Republican National Committee Chairman Michael Steele went to great lengths on Wednesday to detail his committee's successes in helping the GOP take control of the House in Tuesday's midterm elections.
Steele spent more than 30 minutes running down a laundry list of ways the RNC helped get out the vote for GOP candidates.
The Republicans' net gain of 60 seats in the House is welcome news for Steele, whose tenure has been dogged by verbal gaffes and questions about the committee's fundraising and financial management.
But when asked if the chairman wanted to take credit for Republican gains, he demurred, saying it was a "team effort."
"That's kind of the game here in this town — I really do believe in the team effort, I really do believe that no single person or committee can do this alone," he said. "It takes all of us working together, we contributed our part ... I don't want to get into this game of me, me, me."

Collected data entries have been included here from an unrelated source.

Definition getName (n : node) : text :=
  match n with CardNode _ _ c => card_name c | InnerNode _ _ name _ => name end.

Definition getCardProviderId (n : node) : text :=
  match n with CardNode _ _ c => cardProviderId c | InnerNode _ _ _ _ => [] end.

Definition getCardCollectorNumber (n : node) : text :=
  match n with CardNode _ _ c => cardSetNumber c | InnerNode _ _ _ _ => [] end.

(** The [dynamic_cast] to [InnerDecklistNode]. *)
Definition is_inner (n : node) : bool :=
  match n with CardNode _ _ _ => false | InnerNode _ _ _ _ => true end.

Definition children_of (n : node) : list node :=
  match n with CardNode _ _ _ => [] | InnerNode _ _ _ ks => ks end.

(** [setSortMethod], recursive. *)
Fixpoint setSortMethod (method : DeckSortMethod) (n : node) : node :=
  match n with
  | CardNode i _ c => CardNode i method c
  | InnerNode i _ name ks => InnerNode i method name (map (setSortMethod method) ks)
  end.

Definition boardZoneNames : list text :=
  [DECK_ZONE_MAIN; DECK_ZONE_SIDE; DECK_ZONE_COMMANDER; DECK_ZONE_MAYBEBOARD].

(** The first child of a name. *)
Fixpoint findChild (name : text) (ks : list node) : option node :=
  match ks with
  | [] => None
  | k :: ks => if bool_decide (getName k = name) then Some k else findChild name ks
  end.

Fixpoint findCardChildByNameProviderIdAndNumber (name providerId cardNumber : text)
    (ks : list node) : option node :=
  match ks with
  | [] => None
  | k :: ks =>
      if negb (bool_decide (getName k = name)) ||
         (negb (bool_decide (cardNumber = [])) &&
          negb (bool_decide (getCardCollectorNumber k = cardNumber))) ||
         (negb (bool_decide (providerId = [])) &&
          negb (bool_decide (getCardProviderId k = providerId)))
      then findCardChildByNameProviderIdAndNumber name providerId cardNumber ks
      else Some k
  end.

(** [height]: of the first child, plus one. *)
Fixpoint height (n : node) : Z :=
  match n with
  | CardNode _ _ _ => 0
  | InnerNode _ _ _ [] => 1
  | InnerNode _ _ _ (k :: _) => height k + 1
  end.

Fixpoint recursiveCount (countTotalCards : bool) (n : node) : Z :=
  match n with
  | CardNode _ _ c => if countTotalCards then number c else 1
  | InnerNode _ _ _ ks => zsum (map (recursiveCount countTotalCards) ks)
  end.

But Steele touted the fact that the RNC's fundraising total of more than $175 million was the biggest total for a committee whose party is out of power. He also boasted about the party's outreach to more than 1 million new donors and 45 million voters. In addition, the chairman highlighted his party's contributions to other Republican committees, such as the Republican Governors Association, which at times have appeared to be wooing donors away from the RNC.
Steele said the RNC spent $13 million on the RGA in 2009 to help Republicans win governors races in Virginia and New Jersey, and helped the National Republican Senatorial Committee and National Republican Congressional Committee retire their debts from 2008.
Competing committees are an "important attribute in the party," Steele said.
When asked if he plans to seek reelection and if his standing has improved in the party, Steele said that he needs to take time to decide — but hopes committee members remember the job the RNC did this cycle.
He described RNC activists as the "Marines of the party: we are the ones who will go where no one else will go and do what no one else will do" to win victories for the party.
"I hope the members who elected me are satisfied with the effort that
we've done, and they are the ones who decide who happens next," he said, adding that "the learning curve was steep and quick, but I got it."